Prometheus Alerting
Write effective Prometheus alerts, PromQL queries, and recording rules with production best practices.
What I Do
- •Write and debug PromQL queries for metrics analysis
- •Create alerting rules with proper severity and annotations
- •Design recording rules for dashboard performance
- •Implement SLI/SLO monitoring with burn-rate alerts
- •Troubleshoot cardinality issues and alert fatigue
When to Use Me
- •Write, create, or debug PromQL queries
- •Create, update, or fix alerting rules
- •Design recording rules for performance
- •Manage metric cardinality issues
- •Implement SLI/SLO monitoring
- •Troubleshoot alert fatigue
Metric Types
| Type | Use Case | PromQL Pattern |
|---|---|---|
| Counter | Requests, errors | rate(metric_total[5m]) |
| Gauge | Memory, temperature | metric or delta() |
| Histogram | Latency distributions | histogram_quantile(0.95, sum(rate(bucket[5m])) by (le)) |
| Summary | Pre-computed quantiles | metric{quantile="0.95"} (not aggregatable) |
Essential PromQL Patterns
promql
# Request rate
sum(rate(http_requests_total[5m])) by (job)
# Error ratio
sum(rate(http_requests_total{status=~"5.."}[5m]))
/ sum(rate(http_requests_total[5m]))
# P99 latency from histogram
histogram_quantile(0.99,
sum(rate(http_request_duration_seconds_bucket[5m])) by (le, job))
# Average duration
rate(http_request_duration_seconds_sum[5m])

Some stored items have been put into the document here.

Definition truncated {A} : result A :=
  Err (zlib_error "incomplete or truncated stream").
Definition bad {A} (msg : string) : result A := Err (zlib_error msg).

Definition bits_of_byte (b : byte) : list bool :=
  let '(b0, (b1, (b2, (b3, (b4, (b5, (b6, b7))))))) := Byte.to_bits b in
  [b0; b1; b2; b3; b4; b5; b6; b7].

Definition bits_of_bytes (bs : pybytes) : list bool := flat_map bits_of_byte bs.

(** The next [n] bits as a number, first bit least significant. *)
Fixpoint take_bits (n : nat) (s : list bool) : result (N * list bool) :=
  match n with
  | O => Ok (0, s)
  | S n' =>
      match s with
      | [] => truncated
      | b :: s' => '(v, r) <- take_bits n' s' ;; Ok (N.b2n b + 2 * v, r)
      end
  end.

Fixpoint take_bytes (n : nat) (s : list bool) : result (pybytes * list bool) :=
  match n with
  | O => Ok ([], s)
  | S n' =>
      '(v, r) <- take_bits 8 s ;;
      '(l, r') <- take_bytes n' r ;;
      Ok (nbyte v :: l, r')
  end.

(** Drop what is left of the octet being read.  The stream always holds a
    whole number of octets, so the bits still to come tell the position. *)
Definition align (s : list bool) : list bool :=
  skipn (Nat.modulo (List.length s) 8) s.

(** *** Checksums *)

Fixpoint crc_shift (k : nat) (c : N) : N :=
  match k with
  | O => c
  | S k' =>
      crc_shift k' (if N.odd c then N.lxor (N.shiftr c 1) 3988292384
                    else N.shiftr c 1)
  end.

Definition crc32_update (c : N) (b : byte) : N :=
  crc_shift 8 (N.lxor c (Byte.to_N b)).

Definition crc32 (bs : pybytes) : N :=
  N.lxor (fold_left crc32_update bs 4294967295) 4294967295.

Definition adler32 (bs : pybytes) : N :=
  let '(a, b) :=
    fold_left (fun '(a, b) x =>
                 let a' := (a + Byte.to_N x) mod 65521 in
                 (a', (b + a') mod 65521))
              bs (1, 0) in
  b * 65536 + a.

(** *** Huffman codes *)

Record huffman : Type := {
  count : list N;     (* number of symbols of each length 1..15 *)
  symbol : list N     (* the symbols, ordered by length, then by value *)
}.

Definition MAXBITS : nat := 15.

Definition symbols_of_length (lengths : list N) (len : N) : list N :=
  map fst (filter (fun p => snd p =? len)
                  (combine (map N.of_nat (seq 0 (List.length lengths))) lengths)).

Definition all_lengths : list N := map N.of_nat (seq 1 MAXBITS).

(** The codes left unused after each length; below zero when the lengths
    ask for more codes than there are. *)
Fixpoint codes_left (counts : list N) (unused : Z) : Z :=
  match counts with
  | [] => unused
  | c :: counts' =>
      let unused' := (2 * unused - Z.of_N c)%Z in
      if (unused' <? 0)%Z then unused' else codes_left counts' unused'
  end.

(** The decoding table of a set of code lengths, and the number of codes
    left unused (0: complete, positive: incomplete, negative:
    over-subscribed). *)
Definition construct (lengths : list N) : huffman * Z :=
  let counts :=
    map (fun len => N.of_nat (List.length (symbols_of_length lengths len)))
        all_lengths in
  let h := {| count := counts;
              symbol := flat_map (symbols_of_length lengths) all_lengths |} in
  if forallb (N.eqb 0) lengths then (h, 0%Z) else (h, codes_left counts 1%Z).

(** One symbol: bits are taken one at a time until the code read so far
    falls among the codes of the current length. *)
Fixpoint decode_from (counts : list N) (symbols : list N)
         (code first index : N) (invalid : string) (s : list bool)
  : result (N * list bool) :=
  match counts with
  | [] => bad invalid
  | cnt :: counts' =>
      match s with
      | [] => truncated
      | b :: s' =>
          let code := N.lor code (N.b2n b) in
          if code <? first + cnt
          then Ok (nth (N.to_nat (index + (code - first))) symbols 0, s')
          else decode_from counts' symbols (2 * code) (2 * (first + cnt))
                           (index + cnt) invalid s'
      end
  end.

Definition decode (h : huffman) (invalid : string) (s : list bool)
  : result (N * list bool) :=
  decode_from (count h) (symbol h) 0 0 0 invalid s.

(** *** Length and distance codes *)

Definition lbase : list N :=
  [3; 4; 5; 6; 7; 8; 9; 10; 11; 13; 15; 17; 19; 23; 27; 31; 35; 43; 51; 59;
   67; 83; 99; 115; 131; 163; 195; 227; 258].
Definition lext : list nat :=
  [0; 0; 0; 0; 0; 0; 0; 0; 1; 1; 1; 1; 2; 2; 2; 2; 3; 3; 3; 3; 4; 4; 4; 4;
   5; 5; 5; 5; 0]%nat.
Definition dbase : list N :=
  [1; 2; 3; 4; 5; 7; 9; 13; 17; 25; 33; 49; 65; 97; 129; 193; 257; 385; 513;
   769; 1025; 1537; 2049; 3073; 4097; 6145; 8193; 12289; 16385; 24577].
Definition dext : list nat :=
  [0; 0; 0; 0; 1; 1; 2; 2; 3; 3; 4; 4; 5; 5; 6; 6; 7; 7; 8; 8; 9; 9; 10; 10;
   11; 11; 12; 12; 13; 13]%nat.

(** The output so far, most recent octet first, with its length. *)
Definition output : Type := (list byte * N)%type.

Definition put (b : byte) (out : output) : output := (b :: fst out, snd out + 1).

(** Copy [len] octets from [dist] back, one at a time: the copy may run
    into the octets it has just written. *)
Fixpoint copy (len : nat) (dist : nat) (out : output) : output :=
  match len with
  | O => out
  | S len' => copy len' dist (put (nth (dist - 1) (fst out) x00) out)
  end.

(** The symbols of one compressed block, up to its end-of-block symbol. *)
Fixpoint codes (fuel : nat) (window : N) (lencode distcode : huffman)
         (s : list bool) (out : output) : result (list bool * output) :=
  match fuel with
  | O => truncated
  | S fuel' =>
      '(sym, s1) <- decode lencode "invalid literal/length code" s ;;
      if sym <? 256 then codes fuel' window lencode distcode s1 (put (nbyte sym) out)
      else if sym =? 256 then Ok (s1, out)
      else
        let i := N.to_nat (sym - 257) in
        if (29 <=? i)%nat then bad "invalid literal/length code"
        else
          '(extra, s2) <- take_bits (nth i lext 0%nat) s1 ;;
          let len := nth i lbase 0 + extra in
          '(dsym, s3) <- decode distcode "invalid distance code" s2 ;;
          let j := N.to_nat dsym in
          if (30 <=? j)%nat then bad "invalid distance code"
          else
            '(dextra, s4) <- take_bits (nth j dext 0%nat) s3 ;;
            let dist := nth j dbase 0 + dextra in
            if (snd out <? dist) || (window <? dist)
            then bad "invalid distance too far back"
            else codes fuel' window lencode distcode s4
                       (copy (N.to_nat len) (N.to_nat dist) out)
  end.

(** The fixed codes of block type 1. *)
Definition fixed_lengths : list N :=
  repeat 8 144 ++ repeat 9 112 ++ repeat 7 24 ++ repeat 8 8.
Definition fixed_lencode : huffman := fst (construct fixed_lengths).
Definition fixed_distcode : huffman := fst (construct (repeat 5 30)).

(** The order in which a dynamic block lists the lengths of its
    code-length code. *)
Definition order : list nat :=
  [16; 17; 18; 0; 8; 7; 9; 6; 10; 5; 11; 4; 12; 3; 13; 2; 14; 1; 15]%nat.

Fixpoint set_nth {A} (i : nat) (x : A) (l : list A) : list A :=
  match l, i with
  | [], _ => []
  | _ :: l', O => x :: l'
  | y :: l', S i' => y :: set_nth i' x l'
  end.

Fixpoint read_clens (order : list nat) (ncode : nat) (lengths : list N)
         (s : list bool) : result (list N * list bool) :=
  match ncode, order with
  | S n, o :: order' =>
      '(v, s') <- take_bits 3 s ;;
      read_clens order' n (set_nth o v lengths) s'
  | _, _ => Ok (lengths, s)
  end.
Lemma integer_clear_of_ties (n : Z) : Statements.clear_of_ties (inject_Z n).
Proof.
  intros k. change (1 # 10 ^ 12) with (1 # 1000000000000).
  destruct (Z_le_gt_dec n k) as [Hk|Hk]; [left|right].
  - rewrite Zle_Qle in Hk. lra.
  - assert (Hk' : (k + 1 ≤ n)%Z) by lia.
    rewrite Zle_Qle, inject_Z_plus in Hk'. change (inject_Z 1) with 1 in Hk'. lra.
Qed.

Lemma clear_of_ties_comp (x y : Q) :
  x == y → Statements.clear_of_ties x → Statements.clear_of_ties y.
Proof. intros Hxy Hx k. destruct (Hx k); [left|right]; lra. Qed.

Lemma round2_two_decimals (x : Q) (n : Z) : x * 100 == inject_Z n → Py.round2 x == x.
Proof.
  intros Hn. unfold Py.round2. rewrite (round_half_even_comp _ _ Hn).
  rewrite (round_half_even_unique n (inject_Z n)) by lra.
  rewrite <-Hn. field.
Qed.

End VerdictLemmas.

Section VerdictProperties.
Context `{Platform}.
Local Open Scope Q_scope.

(** C7 (as amended).  Five sub-scores in [1,5] make a verdict, and its
    overall score lies in [1,5].  It is the mean of the five, computed and
    rounded to two decimals in binary64: at most 0.005 (and the rounding of
    the operations, less than 10^-14) away from the exact mean; the float
    nearest to the exact mean rounded to two decimals when the exact mean
    is clear of the ties between two neighbouring decimals; and the float
    nearest to the exact mean when the mean has two decimals at most, as
    for integer sub-scores.  A sub-score outside [1,5] makes the
    construction raise ValidationError, from numbers as well as from a
    decoded answer, so that every verdict there is has its overall score in
    [1,5]. *)
Theorem quality_verdict_overall_bounds (c a h al v : Q) (r : str) :
  (1 <= c <= 5 → 1 <= a <= 5 → 1 <= h <= 5 → 1 <= al <= 5 → 1 <= v <= 5 →
     ∃ verdict, QualityVerdict.new c a h al v r = Returns verdict
       ∧ 1 <= QualityVerdict.overall verdict <= 5
       ∧ (c + a + h + al + v) / 5 - (1 # 200) - (1 # 10 ^ 14)
         <= QualityVerdict.overall verdict
       ∧ QualityVerdict.overall verdict
         <= (c + a + h + al + v) / 5 + (1 # 200) + (1 # 10 ^ 14)
       ∧ (Statements.clear_of_ties ((c + a + h + al + v) / 5 * 100) →
          QualityVerdict.overall verdict
          = Binary64.fl (round2 ((c + a + h + al + v) / 5)))
       ∧ (∀ n : Z, (c + a + h + al + v) / 5 * 100 == inject_Z n →
          QualityVerdict.overall verdict = Binary64.fl ((c + a + h + al + v) / 5)))
  ∧ (¬ (1 <= c <= 5 ∧ 1 <= a <= 5 ∧ 1 <= h <= 5 ∧ 1 <= al <= 5 ∧ 1 <= v <= 5) →
     QualityVerdict.new c a h al v r = Raises ValidationError)
  ∧ (∀ answer verdict, QualityVerdict.of_kwargs answer = Returns verdict →
     1 <= QualityVerdict.overall verdict <= 5).
Proof.
  split_and!.
  - intros Hc Ha Hh Hal Hv. exists (QualityVerdict.mk c a h al v r).
    split.
    { unfold QualityVerdict.new.
      by rewrite !(proj2 (in_range_spec _)). }
    split; [by apply overall_between|].
    destruct (overall_near c a h al v r Hc Ha Hh Hal Hv) as [Hlo Hhi].
    split; [exact Hlo|]. split; [exact Hhi|]. split.
    + by apply overall_clear_of_ties.
    + intros n Hn. rewrite overall_clear_of_ties; try done.
      * apply fl_comp. by eapply round2_two_decimals.
      * eapply clear_of_ties_comp; [symmetry; exact Hn|]. apply integer_clear_of_ties.
  - intros Hout. unfold QualityVerdict.new.
    destruct (_ && _) eqn:Hr; [|done]. exfalso. apply Hout.
    rewrite !andb_true_iff, !in_range_spec in Hr. tauto.
  - intros answer verdict. unfold QualityVerdict.of_kwargs.
    destruct answer; try done.
    repeat (match goal with
            | |- context [QualityVerdict.required_float ?k ?n] =>
                destruct (QualityVerdict.required_float k n); simpl; [|done]
            end).
    destruct (match dict_lookup _ _ with Some x => _ | None => _ end); simpl; [|done].
    intros (-> & ?)%new_returns. apply overall_between; tauto.
Qed.

End VerdictProperties.

Section VerdictExamples.
Local Existing Instance Demo.platform.
Local Open Scope Q_scope.

Lemma quality_verdict_overall_bounds_witness :
  (∃ verdict, QualityVerdict.new 4 3 (7 # 2) 5 (9 # 4) [] = Returns verdict
     ∧ 1 <= QualityVerdict.overall verdict <= 5
     ∧ QualityVerdict.overall verdict = Binary64.fl (355 # 100))
  ∧ QualityVerdict.new 4 3 6 5 2 [] = Raises ValidationError.
Proof.
  pose proof (quality_verdict_overall_bounds 4 3 (7 # 2) 5 (9 # 4) []) as (Hin & _ & _).
  pose proof (quality_verdict_overall_bounds 4 3 6 5 2 []) as (_ & Hout & _).
  split.
  - destruct Hin as (verdict & Hnew & Hb & _ & _ & _ & Hexact);
      [split; vm_compute; congruence..|].
    exists verdict. split; [exact Hnew|]. split; [exact Hb|].
    rewrite (Hexact 355%Z) by (vm_compute; reflexivity).
    apply fl_comp. vm_compute. reflexivity.
  - apply Hout. intros (_ & _ & [_ Hh] & _). vm_compute in Hh. congruence.
Defined.

(** C7, as stated, fails at a tie: the mean of 1, 1, 1, 1.5 and 3.375 is
    1.575, which rounds to 1.58; the float mean is just below 1.575, and
    the overall score is 1.57. *)
Lemma quality_verdict_overall_at_tie :
  QualityVerdict.new 1 1 1 (3 # 2) (27 # 8) []
  = Returns (QualityVerdict.mk 1 1 1 (3 # 2) (27 # 8) [])
  ∧ (1 + 1 + 1 + (3 # 2) + (27 # 8)) / 5 == 1575 # 1000
  ∧ round2 ((1 + 1 + 1 + (3 # 2) + (27 # 8)) / 5) == 158 # 100
  ∧ QualityVerdict.overall (QualityVerdict.mk 1 1 1 (3 # 2) (27 # 8) [])
    == Binary64.fl (157 # 100)
  ∧ Binary64.fl (157 # 100) < Binary64.fl (158 # 100).
Proof. split_and!; vm_compute; reflexivity. Qed.

End VerdictExamples.
(* ===================================================================== *)
(** * Properties of the parser of the orchestrator *)
(* ===================================================================== *)

Section ParserProperties.
Context `{Platform}.
Import Synthesizer.







End ParserProperties.
(* ===================================================================== *)
(** * Properties of the orchestrator *)
(* ===================================================================== *)

Section OrchestratorProperties.
Context `{Platform}.
Import Synthesizer.



(** The names that have a template are the names of the strategies. *)
Lemma enumerated_has_template (strategy_name : str) (strategy : SynthesisStrategy) :
  SynthesisStrategy_of strategy_name = Returns strategy →
  is_Some (Prompts.get Prompts.STRATEGY_PROMPTS strategy_name).
Proof.
  unfold Prompts.get, Prompts.STRATEGY_PROMPTS, SynthesisStrategy_of.
  repeat case_decide; subst; try done; intros _; by eexists.
Qed.















End OrchestratorProperties.

Section OrchestratorExamples.
Local Existing Instance Demo.platform.
Import Synthesizer.
Local Open Scope string_scope.

(** The end-to-end scenario: one skill, the strategy [direct_task] asking
    for 3 samples, and the stub client. *)
Example synthesize_all_scenario :
  synthesize_all (Demo.synthesizer [("direct_task", 3)] Demo.stub_llm) [0%nat]
    [Demo.recursion]
  = Finished (Returns [Demo.sample_Q1 Demo.recursion_id Demo.recursion DIRECT_TASK]).
Proof. vm_compute. reflexivity. Qed.

(** Two work items, the first of which fails, finishing in the order 1, 0. *)
Example synthesize_all_first_fails :
  synthesize_all
    (Demo.synthesizer [("direct_task", 3); ("edge_case", 2)] Demo.failing_first_llm)
    [1%nat; 0%nat] [Demo.recursion]
  = Finished (Returns [Demo.sample_Q1 Demo.recursion_id Demo.recursion EDGE_CASE]).
Proof. vm_compute. reflexivity. Qed.

(** With [concurrency: 0] the semaphore has no permit: the constructor
    accepts it, and no coroutine ever finishes. *)
Example synthesize_all_without_permit :
  Synthesizer.new (Demo.synthesis_config_at 0 [("direct_task", 3)]) Demo.stub_llm
  = Returns (Demo.stalled_synthesizer [("direct_task", 3)] Demo.stub_llm)
  ∧ synthesize_all (Demo.stalled_synthesizer [("direct_task", 3)] Demo.stub_llm) []
      [Demo.recursion]
    = Suspended
  ∧ Synthesizer.new (Demo.synthesis_config_at (-1) [("direct_task", 3)]) Demo.stub_llm
    = Raises ValueError.
Proof. split_and!; vm_compute; reflexivity. Qed.

(** A number of samples that [str] refuses makes the coroutine raise before
    its [try], and [synthesize_all] with it. *)
Example synthesize_all_unprintable_count :
  synthesize_all (Demo.synthesizer [("direct_task", 10 ^ 4300)] Demo.stub_llm) [0%nat]
    [Demo.recursion]
  = Finished (Raises ValueError).
Proof. vm_compute. reflexivity. Qed.


(** C4.  The parser loses usable entries.  The answer of the stub client
    gives the sample of its usable entry, Q1.  When the instruction of the
    other entry is missing ([null]) instead of empty, or is a number, that
    entry is not usable either and Q1 still is; but the parser raises
    AttributeError on it, and the work item gives no sample at all. *)
Theorem parse_result_loses_usable_entries :
  synthesize_all (Demo.synthesizer [("direct_task", 3)] Demo.stub_llm) [0%nat]
    [Demo.recursion]
  = Finished (Returns [Demo.sample_Q1 Demo.recursion_id Demo.recursion DIRECT_TASK])
  ∧ Spec.usable (JDict [ (lit "instruction", JNull); (lit "response", JStr (lit "A2")) ])
    = None
  ∧ Spec.usable_entries Demo.null_instruction_answer = [(lit "Q1", lit "A1")]
  ∧ _parse_result Demo.null_instruction_answer Demo.recursion (lit "direct_task")
    = Raises AttributeError
  ∧ synthesize_all
      (Demo.synthesizer [("direct_task", 3)]
                        (Demo.answering_llm Demo.null_instruction_answer))
      [0%nat] [Demo.recursion]
    = Finished (Returns [])
  ∧ Spec.usable_entries Demo.number_instruction_answer = [(lit "Q1", lit "A1")]
  ∧ _parse_result Demo.number_instruction_answer Demo.recursion (lit "direct_task")
    = Raises AttributeError
  ∧ synthesize_all
      (Demo.synthesizer [("direct_task", 3)]
                        (Demo.answering_llm Demo.number_instruction_answer))
      [0%nat] [Demo.recursion]
    = Finished (Returns []).
Proof. split_and!; vm_compute; reflexivity. Qed.

(** An answer whose [samples] is [null] holds no sequence: the parser
    raises, and the work item gives no sample, without raising. *)
Example synthesize_all_samples_null :
  _parse_result (JDict [(lit "samples", JNull)]) Demo.recursion (lit "direct_task")
  = Raises TypeError
  ∧ synthesize_all
      (Demo.synthesizer [("direct_task", 3)]
                        (Demo.answering_llm (JDict [(lit "samples", JNull)])))
      [0%nat] [Demo.recursion]
    = Finished (Returns []).
Proof. split; vm_compute; reflexivity. Qed.

End OrchestratorExamples.
(* ===================================================================== *)
(** * Properties of the quality judge *)
(* ===================================================================== *)

Section JudgeProperties.
Context `{Platform}.
Import LLMQualityFilter.




Lemma len_nonneg {A} (l : list A) : 0 ≤ len l.
Proof. unfold len. lia. Qed.



End JudgeProperties.

Section JudgeCountExamples.
Import LLMQualityFilter.




(** The product is rounded before it is truncated: with the float nearest
    to 0.29, 100 samples give 28, the floor of the exact product; with the
    float nearest to 0.7, 10 samples give 7, its ceiling. *)
Example sample_count_rounds_the_product :
  sample_count (Demo.judge_config (Binary64.fl (29 # 100)) (7 # 2)) (seq 0 100) = 28
  ∧ Qfloor (inject_Z 100 * Binary64.fl (29 # 100)) = 28
  ∧ sample_count (Demo.judge_config (Binary64.fl (7 # 10)) (7 # 2)) (seq 0 10) = 7
  ∧ Qfloor (inject_Z 10 * Binary64.fl (7 # 10)) = 6
  ∧ Qceiling (inject_Z 10 * Binary64.fl (7 # 10)) = 7.
Proof. split_and!; vm_compute; reflexivity. Qed.

End JudgeCountExamples.

Section JudgePruningProperties.
Context `{Platform}.
Import LLMQualityFilter.








End JudgePruningProperties.

Section JudgePruningExamples.
Local Existing Instance Demo.platform.
Import LLMQualityFilter.
Lemma unowned_LoadPermissionFromJSON pj :
  keeps_inv unowned (LoadPermissionFromJSON pj).
Proof.
  unfold LoadPermissionFromJSON, newPermission, actionFromJSON, validateFields,
    findOrCreateService, findOrCreateResource, NewService, NewResource.
  unowned.
Qed.

Lemma unowned_recursivelyLoadRoleFromJSON r :
  keeps_inv unowned (recursivelyLoadRoleFromJSON malformed r).
Proof.
  induction r as [ID tags perms subroles IH] using RoleJSON_ind.
  rewrite recursivelyLoadRoleFromJSON_unfold.
  apply keeps_inv_bind; [unowned|intros e].
  destruct (roles e !! ID); [unowned|].
  apply keeps_inv_bind; [unfold NewRole; unowned|intros role].
  apply keeps_inv_bind; [unowned|intros _].
  apply keeps_inv_bind.
  { apply keeps_inv_for_each. intros pj.
    apply keeps_inv_bind; [apply unowned_LoadPermissionFromJSON|intros ?]. unowned. }
  intros _.
  apply keeps_inv_bind; [|intros _; unowned].
  clear -IH. induction IH as [|s l Hs _ IHl]; [by intros w Hw|].
  change (for_each (s :: l) ?body) with (bind (body s) (λ _, for_each l body)).
  apply keeps_inv_bind; [|intros _; exact IHl].
  apply keeps_inv_bind; [exact Hs|intros ?]. unowned.
Qed.

Lemma unowned_detachRole role : keeps_inv unowned (detachRole role).
Proof. unfold detachRole. unowned. Qed.

Lemma unowned_dropPermissionIfOrphaned q :
  keeps_inv unowned (dropPermissionIfOrphaned q).
Proof.
  intros w Hw. unfold dropPermissionIfOrphaned.
  destruct (perm_heap (heap w) !! q) as [p|]; [|done].
  destruct (decide _); [|done]. by apply unowned_delete_permission.
Qed.

Lemma unowned_run_op op :
  updates op = false → ∀ w, unowned w → unowned (run_op malformed op w).
Proof.
  destruct op as [[r|roleID r|s|p]|role|role|q]; simpl; intros Hop; [|done|..].
  - assert (keeps_inv unowned (LoadRoleFromJSON malformed r)) as H; [|apply H].
    unfold LoadRoleFromJSON, addNewRootNode.
    apply keeps_inv_bind; [apply unowned_recursivelyLoadRoleFromJSON|].
    intros ?. unowned.
  - assert (keeps_inv unowned (LoadServiceFromJSON s)) as H; [|apply H].
    unfold LoadServiceFromJSON, NewService, findOrCreateResource, NewResource.
    unowned.
  - apply unowned_LoadPermissionFromJSON.
  - apply unowned_detachRole.
  - assert (keeps_inv unowned (detachRoleRecursively role)) as H; [|apply H].
    unfold detachRoleRecursively, allSubroles.
    apply keeps_inv_bind; [apply unowned_detachRole|].
    intros ?. unowned.
  - apply unowned_dropPermissionIfOrphaned.
Qed.

Lemma unowned_run_ops ops :
  forallb (λ op, negb (updates op)) ops = true →
  ∀ w, unowned w → unowned (run_ops malformed ops w).
Proof.
  unfold run_ops. induction ops as [|op ops IH]; simpl; intros Hops w Hw; [done|].
  apply andb_true_iff in Hops as [Hop%negb_true_iff Hops].
  by apply IH, unowned_run_op.
Qed.

(** No engine operation of the sources gives a permission a granting role
    or registers one. Role.update, which updateRoleWithJSON calls, is
    missing from the sources, so sequences with an update are left out: in
    an engine made by NewAuthEngine and worked on by any sequence of loads
    of roles, services and permissions, detaches and drops, every
    permission object is an orphan and the permission registry is empty,
    so dropPermissionIfOrphaned, on any permission object, finds an orphan,
    deletes its name from the empty registry and leaves the engine exactly
    as it was. *)
Theorem permissions_are_never_owned (w0 : World) (ops : list engine_op) :
  NewAuthEngine malformed = Ok w0 →
  forallb (λ op, negb (updates op)) ops = true →
  let w := run_ops malformed ops w0 in
  permissions (engine w) = ∅
  ∧ (∀ q p, perm_heap (heap w) !! q = Some p → rolesGranting p = ∅)
  ∧ ∀ q, is_Some (perm_heap (heap w) !! q) →
      dropPermissionIfOrphaned q w = (Ok tt, w).
Proof.
  intros Hnew Hops w.
  assert (unowned w) as [He Hall].
  { apply unowned_run_ops; [done|]. unfold NewAuthEngine, NewRole in Hnew.
    destruct (_ || _); simpl in Hnew; [done|]. simplify_eq. by split. }
  rewrite Forall_lookup in Hall. split; [done|]. split; [exact Hall|].
  intros q [p Hp]. unfold dropPermissionIfOrphaned. rewrite Hp.
  rewrite (Hall q p Hp), size_empty. simpl.
  unfold modify_engine. f_equal.
  destruct w as [h [root rs res ps ss]]. simpl in *. subst ps.
  unfold on_engine, set_permissions. simpl. by rewrite delete_empty.
Qed.

End Properties.

(** * The theorems at concrete engines *)

Lemma permissions_registry_stays_empty_witness :
  NewAuthEngine no_malformed = Ok fresh_engine
  ∧ permissions (engine (apply_ops no_malformed
        [OpLoadRole analyst_JSON; OpLoadPermission p1_JSON;
         OpUpdateRole "analyst" clashing_JSON] fresh_engine)) = ∅.
Proof.
  split; [reflexivity|].
  exact (proj1 (permissions_registry_stays_empty no_malformed fresh_engine
                  _ eq_refl)).
Defined.
(** * Daily Scheduler (app.py): a shallow embedding and its properties

    The development follows the layout of [app.py]:
    - [PyDate]: the calendar dates the program computes with
      ([datetime.date], [timedelta], [strftime("%A")], [str(date)]);
    - [Frame]: the tables ([pandas.DataFrame]) the helpers pass around,
      and the fields they are written from and read into;
    - [Http]: the requests to the content store, as computations that
      can be run against any store;
    - [Regex]: the backtracking matcher behind [re.search];
    - [Scheduler]: the helpers of [app.py] themselves and the delete
      step of its page.

    What belongs to pandas, dateparser and the transport is a parameter
    of the functions that call it: the date conversions and the dates a
    timestamp can hold, the missing-value markers, the layout of CSV
    text, base64, and whether the body of a response is JSON. *)

From Stdlib Require Import ZArith List ListDec String Ascii Bool Lia.
Import ListNotations.
Open Scope string_scope.
Open Scope list_scope.
Open Scope Z_scope.

(* ------------------------------------------------------------------ *)
(** ** Calendar dates *)
(* ------------------------------------------------------------------ *)

Module PyDate.

(** A [datetime.date] stores its year, month and day. *)
Record date := mkdate { year : Z; month : Z; day : Z }.

Definition date_eqb (a b : date) : bool :=
  (year a =? year b) && (month a =? month b) && (day a =? day b).

Definition MINYEAR : Z := 1.
Definition MAXYEAR : Z := 9999.
(** [date(9999, 12, 31).toordinal()] *)
Definition MAXORDINAL : Z := 3652059.

Definition is_leap (y : Z) : bool :=
  (y mod 4 =? 0) && (negb (y mod 100 =? 0) || (y mod 400 =? 0)).

(** [_DAYS_IN_MONTH], index 1..12 *)
Definition DAYS_IN_MONTH (m : Z) : Z :=
  match m with
  | 1 => 31 | 2 => 28 | 3 => 31 | 4 => 30 | 5 => 31 | 6 => 30
  | 7 => 31 | 8 => 31 | 9 => 30 | 10 => 31 | 11 => 30 | 12 => 31
  | _ => -1
  end.

(** [_DAYS_BEFORE_MONTH], index 1..12 *)
Definition DAYS_BEFORE_MONTH (m : Z) : Z :=
  match m with
  | 1 => 0 | 2 => 31 | 3 => 59 | 4 => 90 | 5 => 120 | 6 => 151
  | 7 => 181 | 8 => 212 | 9 => 243 | 10 => 273 | 11 => 304 | 12 => 334
  | _ => -1
  end.

Definition days_in_month (y m : Z) : Z :=
  if (m =? 2) && is_leap y then 29 else DAYS_IN_MONTH m.

Definition days_before_year (y : Z) : Z :=
  let y' := y - 1 in y' * 365 + y' / 4 - y' / 100 + y' / 400.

/ rate(http_request_duration_seconds_count[5m])
Alerting Rule Template
yaml
groups:
- name: application_alerts
rules:
- alert: HighErrorRate
expr: |
sum(rate(http_requests_total{status=~"5.."}[5m])) by (job)
/ sum(rate(http_requests_total[5m])) by (job) > 0.01
for: 5m
labels:
severity: critical
annotations:
summary: "High error rate on {{ $labels.job }}"
description: "Error rate: {{ $value | humanizePercentage }}"
runbook_url: "https://runbooks.example.com/high-error-rate"
Recording Rules
yaml
groups:
- name: http_rules
rules:
- record: job:http_requests:rate5m
expr: sum by (job) (rate(http_requests_total[5m]))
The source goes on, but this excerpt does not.